Definition DRM_FORMAT_INVALID := 0.
Definition DRM_FORMAT_C1 := fourcc_code "C" "1" " " " ".
Definition DRM_FORMAT_C2 := fourcc_code "C" "2" " " " ".
Definition DRM_FORMAT_C4 := fourcc_code "C" "4" " " " ".
Definition DRM_FORMAT_C8 := fourcc_code "C" "8" " " " ".
Definition DRM_FORMAT_D1 := fourcc_code "D" "1" " " " ".
Definition DRM_FORMAT_D2 := fourcc_code "D" "2" " " " ".
Definition DRM_FORMAT_D4 := fourcc_code "D" "4" " " " ".
Definition DRM_FORMAT_D8 := fourcc_code "D" "8" " " " ".
Definition DRM_FORMAT_R1 := fourcc_code "R" "1" " " " ".
Definition DRM_FORMAT_R2 := fourcc_code "R" "2" " " " ".
Definition DRM_FORMAT_R4 := fourcc_code "R" "4" " " " ".
Definition DRM_FORMAT_R8 := fourcc_code "R" "8" " " " ".
Definition DRM_FORMAT_R10 := fourcc_code "R" "1" "0" " ".
Definition DRM_FORMAT_R12 := fourcc_code "R" "1" "2" " ".
Definition DRM_FORMAT_RGB332 := fourcc_code "R" "G" "B" "8".
Definition DRM_FORMAT_BGR233 := fourcc_code "B" "G" "R" "8".
Definition DRM_FORMAT_XRGB4444 := fourcc_code "X" "R" "1" "2".
Definition DRM_FORMAT_XBGR4444 := fourcc_code "X" "B" "1" "2".
Definition DRM_FORMAT_RGBX4444 := fourcc_code "R" "X" "1" "2".
Definition DRM_FORMAT_BGRX4444 := fourcc_code "B" "X" "1" "2".
Definition DRM_FORMAT_ARGB4444 := fourcc_code "A" "R" "1" "2".
Definition DRM_FORMAT_ABGR4444 := fourcc_code "A" "B" "1" "2".
Definition DRM_FORMAT_RGBA4444 := fourcc_code "R" "A" "1" "2".
Definition DRM_FORMAT_BGRA4444 := fourcc_code "B" "A" "1" "2".
Definition DRM_FORMAT_XRGB1555 := fourcc_code "X" "R" "1" "5".
Definition DRM_FORMAT_XBGR1555 := fourcc_code "X" "B" "1" "5".
Definition DRM_FORMAT_RGBX5551 := fourcc_code "R" "X" "1" "5".
Definition DRM_FORMAT_BGRX5551 := fourcc_code "B" "X" "1" "5".
Definition DRM_FORMAT_ARGB1555 := fourcc_code "A" "R" "1" "5".
Definition DRM_FORMAT_ABGR1555 := fourcc_code "A" "B" "1" "5".
Definition DRM_FORMAT_RGBA5551 := fourcc_code "R" "A" "1" "5".
Definition DRM_FORMAT_BGRA5551 := fourcc_code "B" "A" "1" "5".
Definition DRM_FORMAT_RGB565 := fourcc_code "R" "G" "1" "6".
Definition DRM_FORMAT_BGR565 := fourcc_code "B" "G" "1" "6".
Definition DRM_FORMAT_RGB888 := fourcc_code "R" "G" "2" "4".
Definition DRM_FORMAT_BGR888 := fourcc_code "B" "G" "2" "4".
Definition DRM_FORMAT_XRGB8888 := fourcc_code "X" "R" "2" "4".
Definition DRM_FORMAT_XBGR8888 := fourcc_code "X" "B" "2" "4".
Definition DRM_FORMAT_RGBX8888 := fourcc_code "R" "X" "2" "4".
Definition DRM_FORMAT_BGRX8888 := fourcc_code "B" "X" "2" "4".
Definition DRM_FORMAT_RGB565_A8 := fourcc_code "R" "5" "A" "8".
Definition DRM_FORMAT_BGR565_A8 := fourcc_code "B" "5" "A" "8".
Definition DRM_FORMAT_XRGB2101010 := fourcc_code "X" "R" "3" "0".
Definition DRM_FORMAT_XBGR2101010 := fourcc_code "X" "B" "3" "0".
Definition DRM_FORMAT_RGBX1010102 := fourcc_code "R" "X" "3" "0".
Definition DRM_FORMAT_BGRX1010102 := fourcc_code "B" "X" "3" "0".
Definition DRM_FORMAT_ARGB2101010 := fourcc_code "A" "R" "3" "0".
Definition DRM_FORMAT_ABGR2101010 := fourcc_code "A" "B" "3" "0".
Definition DRM_FORMAT_RGBA1010102 := fourcc_code "R" "A" "3" "0".
Definition DRM_FORMAT_BGRA1010102 := fourcc_code "B" "A" "3" "0".
Definition DRM_FORMAT_RGB161616 := fourcc_code "R" "G" "4" "8".
Definition DRM_FORMAT_BGR161616 := fourcc_code "B" "G" "4" "8".
Definition DRM_FORMAT_ARGB8888 := fourcc_code "A" "R" "2" "4".
Definition DRM_FORMAT_ABGR8888 := fourcc_code "A" "B" "2" "4".
Definition DRM_FORMAT_RGBA8888 := fourcc_code "R" "A" "2" "4".
Definition DRM_FORMAT_BGRA8888 := fourcc_code "B" "A" "2" "4".
Definition DRM_FORMAT_XRGB16161616F := fourcc_code "X" "R" "4" "H".
Definition DRM_FORMAT_XBGR16161616F := fourcc_code "X" "B" "4" "H".
Definition DRM_FORMAT_ARGB16161616F := fourcc_code "A" "R" "4" "H".
Definition DRM_FORMAT_ABGR16161616F := fourcc_code "A" "B" "4" "H".
Definition DRM_FORMAT_AXBXGXRX106106106106 := fourcc_code "A" "B" "1" "0".
Definition DRM_FORMAT_XRGB16161616 := fourcc_code "X" "R" "4" "8".
Definition DRM_FORMAT_XBGR16161616 := fourcc_code "X" "B" "4" "8".
Definition DRM_FORMAT_ARGB16161616 := fourcc_code "A" "R" "4" "8".
Definition DRM_FORMAT_ABGR16161616 := fourcc_code "A" "B" "4" "8".
Definition DRM_FORMAT_RGB888_A8 := fourcc_code "R" "8" "A" "8".
Definition DRM_FORMAT_BGR888_A8 := fourcc_code "B" "8" "A" "8".
Definition DRM_FORMAT_XRGB8888_A8 := fourcc_code "X" "R" "A" "8".
Definition DRM_FORMAT_XBGR8888_A8 := fourcc_code "X" "B" "A" "8".
Definition DRM_FORMAT_RGBX8888_A8 := fourcc_code "R" "X" "A" "8".
Definition DRM_FORMAT_BGRX8888_A8 := fourcc_code "B" "X" "A" "8".
Definition DRM_FORMAT_YUV410 := fourcc_code "Y" "U" "V" "9".
Definition DRM_FORMAT_YVU410 := fourcc_code "Y" "V" "U" "9".
Definition DRM_FORMAT_YUV411 := fourcc_code "Y" "U" "1" "1".
Definition DRM_FORMAT_YVU411 := fourcc_code "Y" "V" "1" "1".
Definition DRM_FORMAT_YUV420 := fourcc_code "Y" "U" "1" "2".
Definition DRM_FORMAT_YVU420 := fourcc_code "Y" "V" "1" "2".
Definition DRM_FORMAT_YUV422 := fourcc_code "Y" "U" "1" "6".
Definition DRM_FORMAT_YVU422 := fourcc_code "Y" "V" "1" "6".
Definition DRM_FORMAT_YUV444 := fourcc_code "Y" "U" "2" "4".
Definition DRM_FORMAT_YVU444 := fourcc_code "Y" "V" "2" "4".
Definition DRM_FORMAT_NV12 := fourcc_code "N" "V" "1" "2".
Definition DRM_FORMAT_NV21 := fourcc_code "N" "V" "2" "1".
Definition DRM_FORMAT_NV16 := fourcc_code "N" "V" "1" "6".
Definition DRM_FORMAT_NV61 := fourcc_code "N" "V" "6" "1".
Definition DRM_FORMAT_NV24 := fourcc_code "N" "V" "2" "4".
Definition DRM_FORMAT_NV42 := fourcc_code "N" "V" "4" "2".
Definition DRM_FORMAT_YUYV := fourcc_code "Y" "U" "Y" "V".
Definition DRM_FORMAT_YVYU := fourcc_code "Y" "V" "Y" "U".
Definition DRM_FORMAT_UYVY := fourcc_code "U" "Y" "V" "Y".
Definition DRM_FORMAT_VYUY := fourcc_code "V" "Y" "U" "Y".
Definition DRM_FORMAT_XYUV8888 := fourcc_code "X" "Y" "U" "V".
Definition DRM_FORMAT_VUY888 := fourcc_code "V" "U" "2" "4".
Definition DRM_FORMAT_AYUV := fourcc_code "A" "Y" "U" "V".
Definition DRM_FORMAT_Y210 := fourcc_code "Y" "2" "1" "0".
Definition DRM_FORMAT_Y212 := fourcc_code "Y" "2" "1" "2".
Definition DRM_FORMAT_Y216 := fourcc_code "Y" "2" "1" "6".
Definition DRM_FORMAT_Y410 := fourcc_code "Y" "4" "1" "0".
Definition DRM_FORMAT_Y412 := fourcc_code "Y" "4" "1" "2".
Definition DRM_FORMAT_Y416 := fourcc_code "Y" "4" "1" "6".
Definition DRM_FORMAT_XVYU2101010 := fourcc_code "X" "V" "3" "0".
Definition DRM_FORMAT_XVYU12_16161616 := fourcc_code "X" "V" "3" "6".
Definition DRM_FORMAT_XVYU16161616 := fourcc_code "X" "V" "4" "8".
Definition DRM_FORMAT_Y0L0 := fourcc_code "Y" "0" "L" "0".
Definition DRM_FORMAT_X0L0 := fourcc_code "X" "0" "L" "0".
Definition DRM_FORMAT_Y0L2 := fourcc_code "Y" "0" "L" "2".
Definition DRM_FORMAT_X0L2 := fourcc_code "X" "0" "L" "2".
Definition DRM_FORMAT_P010 := fourcc_code "P" "0" "1" "0".
Definition DRM_FORMAT_P012 := fourcc_code "P" "0" "1" "2".
Definition DRM_FORMAT_P016 := fourcc_code "P" "0" "1" "6".
Definition DRM_FORMAT_P210 := fourcc_code "P" "2" "1" "0".
Definition DRM_FORMAT_VUY101010 := fourcc_code "V" "U" "3" "0".
Definition DRM_FORMAT_YUV420_8BIT := fourcc_code "Y" "U" "0" "8".
Definition DRM_FORMAT_YUV420_10BIT := fourcc_code "Y" "U" "1" "0".
Definition DRM_FORMAT_NV15 := fourcc_code "N" "V" "1" "5".
Definition DRM_FORMAT_NV20 := fourcc_code "N" "V" "2" "0".
Definition DRM_FORMAT_NV30 := fourcc_code "N" "V" "3" "0".
Definition DRM_FORMAT_Q410 := fourcc_code "Q" "4" "1" "0".
Definition DRM_FORMAT_Q401 := fourcc_code "Q" "4" "0" "1".
Definition DRM_FORMAT_P030 := fourcc_code "P" "0" "3" "0".
Definition DRM_FORMAT_S010 := fourcc_code "S" "0" "1" "0".
Definition DRM_FORMAT_S210 := fourcc_code "S" "2" "1" "0".
Definition DRM_FORMAT_S410 := fourcc_code "S" "4" "1" "0".
Definition DRM_FORMAT_S012 := fourcc_code "S" "0" "1" "2".
Definition DRM_FORMAT_S212 := fourcc_code "S" "2" "1" "2".
Definition DRM_FORMAT_S412 := fourcc_code "S" "4" "1" "2".
Definition DRM_FORMAT_S016 := fourcc_code "S" "0" "1" "6".
Definition DRM_FORMAT_S216 := fourcc_code "S" "2" "1" "6".
Definition DRM_FORMAT_S416 := fourcc_code "S" "4" "1" "6".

→ **Directions for this task**: Please copy the lines in the records above between the one holding "Definition DRM_FORMAT_XVYU16161616 := fourcc_code" and the one holding "Definition DRM_FORMAT_X0L2 := fourcc_code", inclusive, exactly and with no other line.

→ **Result of this exercise**:
Definition DRM_FORMAT_XVYU16161616 := fourcc_code "X" "V" "4" "8".
Definition DRM_FORMAT_Y0L0 := fourcc_code "Y" "0" "L" "0".
Definition DRM_FORMAT_X0L0 := fourcc_code "X" "0" "L" "0".
Definition DRM_FORMAT_Y0L2 := fourcc_code "Y" "0" "L" "2".
Definition DRM_FORMAT_X0L2 := fourcc_code "X" "0" "L" "2".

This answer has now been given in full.